The deceased is obviously a US citizen and presumably of US domicile and the fact the death occurs in the UK is irrelevant.

All procedures for payment of the Insurance monies in accordance with the terms of the Policy will be the same as if he died in the US with the one exception that the original Death Certificate will be issued in the UK - assuming his death can be certified and there is a body and he didn't drown while sailing on his own...

#

Re the third section once the Executors are confirmed as such through Probate formalities they stand in the shoes of the deceased and settle his affairs. The money would generally be paid to the Executors on presentation of Probate and form part of the deceased's estate.

Any help?


I have many questions regarding several types of insurance in the US.

My first set of questions have to do with Insurance for Burglary, Theft, and Robbery.

The person had been robbed by a burglar. The person calls the cops and their insurance company and report it.

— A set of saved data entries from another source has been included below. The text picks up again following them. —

(** C28: the write-back of a refreshed credential replaces only a record that still held the imported
    credential when the file was read again.  Whatever Dex Web did to the file since it was imported
    ([others]), a swap leaves the document as Dex Web has it, or writes the document that was read with
    one record changed: the first record of the connection, and that only if it still holds the
    credential that was imported; then the record gets the credential that reading the connection
    answers, and its other members and the other records stay.  So what Dex Web saved before that read
    is kept.  It does not cover what Dex Web saves between that read and the replacement ([during]): the
    document written does not depend on it, and replaces it. *)
Theorem newer_file_kept others during disk s key etag contents r s' :
  compare_and_swap_object repr fromisoformat naive_to_utc scope others during disk s key etag contents = (r, s') →
  file s' = file s ∨ file s' = during (others (file s)) ∨
  ∃ s1 source before record record' after k m conn,
    sync s = (Ok (), s1) ∧ others (file s) = Ok source ∧
    get "connections" source = JArr (before ++ JObj record :: after) ∧
    file s' = Ok (dset "connections" (JArr (before ++ JObj record' :: after)) source) ∧
    (∀ x, JObj x ∈ before → record_is k x = false) ∧ superseded k (key_get k (imported s1)) m record record' ∧
    fst (on_memory (read_credential_material repr fromisoformat scope k) s') = Ok (m, conn).
Proof.
  unfold compare_and_swap_object. destruct (_is_connection_head key).
  2:{ unfold swap. destruct (Memory.compare_and_swap_object _ _ _ _ _). intros [= _ <-]. by left. }
  destruct (sync s) as [[[]|x] s1] eqn:Hs; apply sync_file in Hs as Hf; [|intros [= _ <-]; by left].
  unfold swap. destruct (Memory.compare_and_swap_object () (memory s1) key etag contents) as [[o|x] mem];
    [|intros [= _ <-]; by left]. set (s2 := with_memory mem s1).
  assert (Hf2 : file s2 = file s) by done. unfold _write_back.
  destruct (write_back_key repr o) as [[k|]|x]; [|intros [= _ <-]; by left..].
  unfold write_back_material. destruct (on_memory (read_credential_material repr fromisoformat scope k) s2) as [[[m conn]|x] s3] eqn:Hr;
    apply readonly_memory in Hr as E; try apply read_material_confined; subst s3;
    [|destruct (_ || _); intros [= _ <-]; by left].
  destruct (digest_of m) as [digest|x]; [|destruct (_ || _); intros [= _ <-]; by left].
  destruct (bool_decide _); [intros [= _ <-]; by left|]. unfold _replace_in_file. cbn zeta. rewrite Hf2.
  destruct (updated ← _; _) as [updated|x] eqn:Hu; [|destruct (_ || _); intros [= _ <-]; right; by left].
  intros [= _ <-]. right. right. apply bind_Ok in Hu as (source' & Hu & H). apply bind_Ok in H as (u & _ & H).
  apply Ok_inj in H as <-. apply replaced_file in Hu as (source & before & record & record' & after & H1 & H2 & -> & H3 & H4).
  exists s1, source, before, record, record', after, k, m, conn. split_and!; try done.
  revert Hr. unfold on_memory. cbn [memory with_imported with_file].
  destruct (run _ _ _ _) as [r' e]. by intros [= -> _].
Qed.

Insurance claims in a robbery (large value items), how is the process handled?

Do the cops investigate it? Does the insurance company investigates it also? Do they work together?

How long does it take to do the investigation? What is the turn around time in the investigation?

What type of paperwork is filed? What is the process like?

Do they interview people?

How long does it take before the insurance company writes a check to the person that has been robbed?


My second set of questions have to do with Life Insurance.

The person is a US citizen, they have a life insurance policy with a Insurance company with in the US. They die outside of the US, lets say while on vacation. They have a will and they leave their assets to someone living in the US.

What is the process with the insurance company?

What type of paperwork is filed? Would the Death Certificate be from another country?

Does the insurance company get a copy of the will?

What is the process like?


My third set of questions have to do with a combination of both.

If the person has a pending insurance claim for both loss from a burglary, and they die while it is pending what happens?

Does the insurance money go to the person named in the will?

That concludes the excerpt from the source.